Washington, D.C.–(ENEWSPF)–January 31, 2011.
National Teen Dating Violence Awareness and Prevention Month reflects our Nation’s growing understanding that violence within relationships often begins during adolescence. Each year, about one in four teens report being the victim of verbal, physical, emotional, or sexual violence. Abusive relationships can impact adolescent development, and teens who experience dating violence may suffer long-term negative behavioral and health consequences. Adolescents in controlling or violent relationships may carry these dangerous and unhealthy patterns into future relationships. The time to break the cycle of teen dating violence is now, before another generation falls victim to this tragedy.

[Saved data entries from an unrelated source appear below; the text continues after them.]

Lemma ban_effect theirs ch ty b : lists_ok ch -> item_ok (IBan ty b) ->
  exists t, sj_item E D P now theirs ch (body (IBan ty b)) = Some t /\ items_eff theirs ch [IBan ty b] t.
Proof using Hmax Hsj.
  intros Hls (Hty & He). destruct (eo_who ty b He) as (Hw1 & _ & Hw3). unfold sj_item. cbn [body]. rewrite setter_parse by (done || apply He).
  assert (Hpre' : sj_prefixes E ([list_prefix ty] ++ banstr b) [] = ([match ty with EXBTYPE_EXCEPT => 101 | EXBTYPE_INVEX => 73 | _ => 98 end], banstr b)).
  { by destruct ty. }
  rewrite Hpre'. destruct (eo_mask ty b He) as (Hc & Hne & Hl). unfold MAXBANLEN in Hl.
  rewrite take_ge, bool_decide_false by (done || lia). assert (Hex : existsb (fun c => contains c (str "beI")) [match ty with EXBTYPE_EXCEPT => 101 | EXBTYPE_INVEX => 73 | _ => 98 end] = true) by (by destruct ty).
  rewrite Hex. unfold sj_list. destruct theirs.
  { eexists. split; [reflexivity|]. by split. }
  assert (Hsyn : negb (hd 0 (banstr b) =? 126) && (negb (contains 33 (banstr b)) || negb (contains 64 (banstr b)) || (hd 0 (banstr b) =? 33)) = false).
  { destruct (eo_syntax ty b He) as [->|(-> & -> & Hn)]; [done|]. cbn [negb orb]. by rewrite (proj2 (Z.eqb_neq _ 33) Hn), andb_false_r. }
  rewrite Hsyn. cbn [hd]. assert (Ht : mode_letter_to_extbantype (match ty with EXBTYPE_EXCEPT => 101 | EXBTYPE_INVEX => 73 | _ => 98 end) = ty) by (by destruct ty).
  rewrite Ht, (eo_clean ty b He). assert (Hcl : contains (match ty with EXBTYPE_EXCEPT => 101 | EXBTYPE_INVEX => 73 | _ => 98 end) (str "beI") = true) by (by destruct ty).
  rewrite Hcl. assert (Hlo : list_of ty (mc_bans ch) = Some (get_list ty (mc_bans ch))) by (by destruct ty).
  rewrite Hlo, take_ge by lia. cbn [mbind option_bind].
  destruct (add_listmode_ex_spec (e_maxbans E) false (get_list ty (mc_bans ch)) (banstr b) (who b) (when_ b)) as (l & Hadd & Hok & Hmap); [apply Hls|by split|done|apply He|].
  rewrite Hadd. cbn [mbind option_bind]. eexists. split; [reflexivity|].
  assert (Hfull : full (e_maxbans E) false (length (get_list ty (mc_bans ch))) = false) by (unfold full; destruct (_ =? 0)%nat; [apply Z.ltb_ge; lia|done]).
  rewrite Hfull in Hmap. cbn [andb] in Hmap. clear Hfull Hadd Hlo Hcl Ht Hsyn Hex Hpre'. destruct b as [bs bw bt]. cbn [banstr who when_] in Hmap.
  split; cbn [set_bans mc_bans mc_mode mc_params mc_members foldl put_member]; try done.
  - by destruct ty.
  - intros ty'. cbn. destruct ty, ty'; try done; first [exact Hok|exact (Hls EXBTYPE_BAN)|exact (Hls EXBTYPE_EXCEPT)|exact (Hls EXBTYPE_INVEX)|exact (Hls EXBTYPE_TKL)].
  - intros ty'. cbn [bans_in omap list_omap]. case_bool_decide as Ett.
    + subst ty'. rewrite get_put by done. exact Hmap.
    + by destruct ty, ty'.
Qed.

Lemma items_effect theirs xs : forall ch, lists_ok ch -> Forall item_ok xs ->
  exists t, sj_items E D P now theirs ch (spaced (map body xs)) = Some t /\ items_eff theirs ch xs t.
Proof using Hcm Hmax Hpre Hsj.
  intros ch Hls Hx. unfold sj_items. rewrite tokens_all by (apply Forall_map; eapply Forall_impl; [exact Hx|]; apply body_word).
  revert ch Hls. induction Hx as [|x xs Hx Hxs IH]; intros ch Hls.
  - exists ch. split; [done|]. split; try done. intros ty. by destruct theirs.
  - cbn [map foldl mbind option_bind]. assert (exists t, sj_item E D P now theirs ch (body x) = Some t /\ items_eff theirs ch [x] t) as (t & Ht & He).
    { destruct x; [by apply member_effect|by apply ban_effect]. }
    rewrite Ht. destruct (IH t (ie_lists _ _ _ _ He)) as (t' & Ht' & He'). exists t'. split; [done|]. destruct He as [H1 H2 H3 H4 H5 H6], He' as [G1 G2 G3 G4 G5 G6].
    split; [by rewrite G1|by rewrite G2|by rewrite G3|by rewrite G4, H4|done|]. intros ty. rewrite G6, H6. destruct theirs; [done|]. rewrite <- foldl_app. f_equal. unfold bans_in. by destruct x; [|cbn; case_bool_decide].
Qed.
End items.
(* ===== verification/SjoinMerge.v ===== *)
(** * The burst of a channel (src/modules/sjoin.c, src/modules/server.c)

    The lines that [send_channel_modes_sjoin3] writes, what [cmd_sjoin] makes of each of
    them, and the theorem that two servers that link end with the same channel. *)
From S2P Require Import Prelude Chars Strings ChanMode ModeParse Utf8 Client Hash Command Parse Bans Crule CruleFuncs CruleSpec User MatchUser Extban BanMask BanMode ChanParam Mode ModeLine ModeSync Sjoin SjoinSync.

(** ** The lines *)

(** The items of a channel, in the order in which they are sent. *)
Definition chan_items (members : list (positive * cstring)) (ch : mchan) : list sitem :=
  map (fun m => IMember m.1 m.2) members ++ map (IBan EXBTYPE_BAN) (banlist (mc_bans ch)) ++
  map (IBan EXBTYPE_EXCEPT) (exlist (mc_bans ch)) ++ map (IBan EXBTYPE_INVEX) (invexlist (mc_bans ch)).

(** The lines for groups of items: the first one has the modes. *)
Definition group_lines (head head' : cstring) (gs : list (list cstring)) : list cstring :=
  match gs with
  | [] => []
  | g :: gs => (head ++ spaced g) :: map (fun g => head' ++ spaced g) gs
  end.

Lemma lines_grouped id ts name ws : forall out head g,
  Forall (fun w => (length w < 2000)%nat) ws -> (length (spaced g) <= 2000)%nat ->
  exists out' head' g' gs,
    foldl (sj_add id ts name) (out, head, spaced g) (map (fun w => w ++ [ch_space]) ws) = (out', head', spaced g') /\
    out' ++ [head' ++ spaced g'] = out ++ group_lines head (sj_head ts name []) gs /\
    concat gs = g ++ ws /\ Forall (fun g => (length (spaced g) <= 2000)%nat) gs /\ (out' = [] \/ g' <> [] \/ out' = out /\ g' = g) /\
    exists r, hd [] gs = g ++ r.
Proof.
  induction ws as [|w ws IH]; intros out head g Hw Hg.
  - exists out, head, g, [g]. cbn. rewrite !app_nil_r. split_and!; auto. exists []. by rewrite app_nil_r.
  - apply Forall_cons in Hw as [Hw Hws]. cbn [map foldl]. unfold sj_add at 2. destruct (_ <? _)%nat eqn:Hl.
    + destruct (IH (out ++ [head ++ spaced g]) (sj_head ts name []) [w] Hws) as (out' & head' & g' & gs & H1 & H2 & H3 & H4 & H5 & _).
      { unfold spaced. cbn. rewrite app_nil_r, length_app. simpl. lia. }
      assert (Hs : spaced [w] = w ++ [ch_space]) by (unfold spaced; cbn; by rewrite app_nil_r). rewrite Hs in H1. rewrite H1.
      exists out', head', g', (g :: gs). split; [done|]. split; [|split; [|split]].
      * rewrite H2, <- app_assoc. f_equal. cbn [group_lines app]. f_equal. by destruct gs.
      * cbn [concat]. by rewrite H3.
      * by constructor.
      * split; [destruct H5 as [H5|[H5|[_ ->]]]; auto|]. exists []. by rewrite app_nil_r.
    + assert (Hs : spaced (g ++ [w]) = spaced g ++ w ++ [ch_space]) by (unfold spaced; by rewrite map_app, concat_app; cbn; rewrite app_nil_r).
      apply Nat.ltb_ge in Hl. unfold Mode.BUFSIZE in Hl. rewrite length_app in Hl. cbn [length] in Hl.
      destruct (IH out head (g ++ [w]) Hws) as (out' & head' & g' & gs & H1 & H2 & H3 & H4 & H5 & r & Hr).
      { rewrite Hs, !length_app. cbn [length]. lia. }
      rewrite Hs in H1. rewrite H1. exists out', head', g', gs. split; [done|]. split; [done|]. split; [by rewrite H3, <- app_assoc|]. split; [done|].
      split; [|exists ([w] ++ r); by rewrite Hr, <- app_assoc]. destruct H5 as [H5|[H5|[_ ->]]]; auto. right. left. by destruct g.
Qed.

Though many communities face the problem of teen dating violence, young people can be afraid to discuss it, or they may not recognize the severity of physical, emotional, or sexual abuse. Parents and other adults can also be uncomfortable acknowledging that young people experience abuse, or may be unaware of its occurrence. To help stop abuse before it starts, mentors and leaders must stress the importance of mutual respect and challenge representations in popular culture that can lead young people to accept unhealthy behavior in their relationships.
Our efforts to take on teen dating violence must address the social realities of adolescent life today. Technology such as cell phones, email, and social networking websites play a major role in many teenagers’ lives, but these tools are sometimes tragically used for control, stalking, and victimization. Emotional abuse using digital technology, including frequent text messages, threatening emails, and the circulation of embarrassing messages or photographs without consent, can be devastating to young teens. I encourage concerned teens, parents, and loved ones to contact the National Teen Dating Abuse Helpline at 1-866-331-9474 or visit www.LoveIsRespect.org to receive immediate and confidential advice and referrals.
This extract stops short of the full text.